We have 8 pieces of strawberry candy and 7 pieces of pineapple candy. In how many ways can we distribute this candy to 4 kids?
8 * 7 * 4
the website says it's wrong
really ?
yah.
anyone wanna take over
I've tried 56, 224, 1365...
I've been working on this problem for forever XD
@cwrw238
@satellite73
@Loser66
25 minutes I've been waiting. 25 MINUTES!!!
1365
@jdoe0001
How many different ways can we distribute candy to the `first kid`? We could give him, `1 strawberry` `7 pineapple` orrrrr, `2 strawberry` `6 pineapple` and on and on and on. I think that gives us \(\large 8!\cdot 7!\) combinations. But then we have ... 4 kids.. hmm :\ I dunno probability :c sorry... Seems like it would be a really really big number. Maybe I'm not interpreting the problem correctly though.
Combinations without replacement. \(C(n,k)=\binom{n}{k}=\dfrac{n!}{k!(n-k)!}\)
Actually, I think it is two of those... one for each flavor, then they are multiplied.
But it has been a while since I did statistics. Hehe.
hey, so my answer is right, right?
nope. *sigh*
Do you have unlimited guesses? D: Wanna just try another? 2450. or maybeeee, 1,411,200. My calculations are so far apart, you can tell I know nothing about this XD lolol
This is tricky and really bugging me. It isn't just a combination, since you aren't picking 4 pieces or picking 7 pieces, you are distributing 7 items and distributing 8 items to 4 "slots". I'm thinking that it would work better to think of the kids as the options for where each of the pieces of candy gets distributed. E.g, for the 8 strawberry candies, there are 4 possibilities for the first piece, 4 for the second piece, etc, until you reach 4 for the 8th piece.... so that would mean \[4^8=65,536\] options. BUT of course, that isn't accounting for duplicate distributions, e.g., kid 1 gets pieces 1-4 and kid 2 gets 5-8 is no different than kid 2 gets 1-4 and kid 2 gets 5-8.... and I can't quite figure out how to count and factor out those duplicates!??

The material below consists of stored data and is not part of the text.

(* ===== verification/PodNet.v ===== *)
(** * The Pod network path: [pkg/network/podnet/router.go] and [service.go]

    [Router] owns one pf anchor and regenerates it wholesale on every change.
    Every operation takes the router and the host state and returns both with
    its error; the mutex makes an operation one atomic step. *)

From S2P Require Import Prelude GoStrings GoNet Host.

Open Scope Z_scope.

Definition DefaultAnchor : string := "macvz/pods".
Definition ipForwardingSysctl : string := "net.inet.ip.forwarding".
Definition pfAlreadyEnabled : string := "pf already enabled".
Definition errRouteMissing : string := "not in table".
Definition errRouteNotFound : string := "not found".
Definition errRouteBadInterface : string := "bad address".
Definition errRouteBadIfName : string := "bad interface name".

Record Endpoint := mkEp { PodKey : string; PodIP : string; VMIP : string; Interface : string }.

Record ServiceRule := mkRule {
  ServiceKey : string; ClusterIP : string; Protocol : string;
  Port : Z; TargetPort : Z; Backends : list string;
}.

Record RouterConfig := mkRouterConfig {
  cfg_Interface : string; cfg_MeshInterface : string; cfg_Anchor : string;
  cfg_EnableForwarding : bool;
}.

Record Router := mkRouter {
  cfg : RouterConfig;
  pfctl : string; sysctl : string; route : string;
  started : bool;
  endpoints : gmap string Endpoint;
  services : gmap string (list ServiceRule);
}.

#[export] Instance Endpoint_eq_dec : EqDecision Endpoint.
Proof. solve_decision. Defined.
#[export] Instance ServiceRule_eq_dec : EqDecision ServiceRule.
Proof. solve_decision. Defined.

Use dots and dividers for both the strawberry and pineapples. For example, if there are 8 candy and 4 people, that means that there need to be 4-1=3 dividers. We just need to put these dividers on the people. 11! ways to arrange everything, 8! ways to arrange the candy (indistinguishable), and 3! ways to arrange the dividers. So you get
... sorry it ended for some reason So you get 11!/8!3! = 165. Do the same with the pinapples. Final answer (if you are lazy) is 19800.